Merci de ces bonnes paroles !… C’est une pauvre mère affolée qui vient vous trouver. Il s’agit d’une question où je suis tellement incompétente… ! Si vous saviez : les uns me disent : "il faut faire ceci ! ", les autres me répètent : "n’en faites rien ! " Je ne sais plus à quel saint me vouer. Alors j’ai pensé à m’adresser à vous comme on s’adresse… à un avocat consultant. Vous avez tant d’expérience !…
Moi, madame ! et en quelle matière ?
Eh ! bien voilà !… il s’agit de mon fils
De monsieur l’abbé ?
Oui ! (Bas à Eugénie.) L’écrin… ! (Celle-ci, qui a assisté à toute cette scène, comme si elle planait dans d’autres régions, a un sursaut, tel quelqu’un qu’on rappelle à la réalité. La comtesse après un temps.) Passe-moi l’écrin !
Eugénie fait une moue, de victime résignée, et ouvrant son réticule en tire successivement : un mouchoir, un paroissien, puis un chapelet ; en le voyant, elle lève un regard au ciel, esquisse un signe de croix avec le chapelet - tout cela très discrètement - pendant que la comtesse donne des signes d’impatience.
Tout de suite, madame !
Nouveau signe d’impatience à Eugénie. Celle-ci a enfin trouvé l’écrin. Elle le passe à la comtesse, honteusement, les bras tendus vers la terre et en détournant la tête. Après quoi, elle range bien soigneusement son chapelet, son paroissien, son mouchoir et ayant refermé son réticule, reprend son air pimbêche.
Mais d’abord laissez-moi vous offrir cette petite bagatelle.
A moi ?… Oh ! madame, mais non… ! Il n’y a aucune raison…
Si, si ! je sais ! Mon frère qui est bien renseigné m’a dit qu’il était d’usage… ! Et puis n’est-il pas naturel que l’avocat-conseil perçoive des honoraires ?…
Oh ! madame, je suis confuse… ! la belle bague !

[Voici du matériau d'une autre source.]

Lemma yield_payment_goes_through_witness :
  length (sc_calls sample_spend_calls) = 3%nat ∧
  ∃ v st2 st3,
    userOpValidation 1 sample_op (toEvm <$> sc_calls sample_spend_calls) 7 (Some 7) sample_yield_plugin
      = Ok (true, v, st2) ∧
    v = {| va_success := true; va_after := 0; va_until := 5000 |} ∧
    executeWithSessionKey 1200 1 (toEvm <$> sc_calls sample_spend_calls) 7 st2
      = Ok (toEvm <$> sc_calls sample_spend_calls, st3).
Proof.
  split; [vm_compute; reflexivity|].
  assert (E1 : spendFromYieldGrant sample_yield = Ok sample_yield_grant) by (vm_compute; reflexivity).
  assert (E2 : buildBufiGrant sample_yield_grant = Ok sample_yield_updates) by (vm_compute; reflexivity).
  assert (E3 : addSessionKey 1000 1 7 sample_yield_updates sample_plugin = Ok sample_yield_plugin)
    by (vm_compute; reflexivity).
  assert (E4 : buildSpendFromYieldCalls sample_spend = Ok sample_spend_calls) by (vm_compute; reflexivity).
  apply (yield_payment_goes_through sample_plugin sample_yield_plugin 1000 1200 1 7 sample_yield
    sample_yield_grant sample_yield_updates sample_spend sample_spend_calls sample_op
    E1 E2 sample_plugin_reachable E3 E4).
  - split; [done| | |vm_compute; congruence].
    + apply Forall_forall. unfold sample_spend. cbn [yc_payments].
      repeat (apply Forall_cons_2; [split; vm_compute; reflexivity|]). apply Forall_nil_2.
    + apply Forall_forall. unfold sample_spend. cbn [yc_vaults].
      apply Forall_cons_2; [|apply Forall_nil_2]. split; [vm_compute; reflexivity|].
      exists sample_vault. split; [left|reflexivity].
  - split; [vm_compute; reflexivity| |done].
    exists 340. split; [vm_compute; reflexivity|]. vm_compute. split; congruence.
  - lia.
  - vm_compute. reflexivity.
  - vm_compute. reflexivity.
Defined.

Vous la garderez comme un souvenir des émotions que nous avons traversées ensemble ! C’est mon fils en quelque sorte qui vous l’offre par mes mains.
A ce titre, elle me sera chère par-dessus tout.
Elle se soulève pour déposer l’écrin sur la petite table près du paravent et vient aussitôt reprendre sa place.
Il est bien souffrant, le pauvre petit.
Qui ? Monsieur l’abbé ?
Je t’en prie, Solange.
Subitement radoucie.) Puisque vous voyez Maurice, il ne lui est jamais arrivé chez vous d’être pris d’une faiblesse ?… D’avoir une syncope ?
En effet, il y a trois jours. Cela nous a assez inquiétés.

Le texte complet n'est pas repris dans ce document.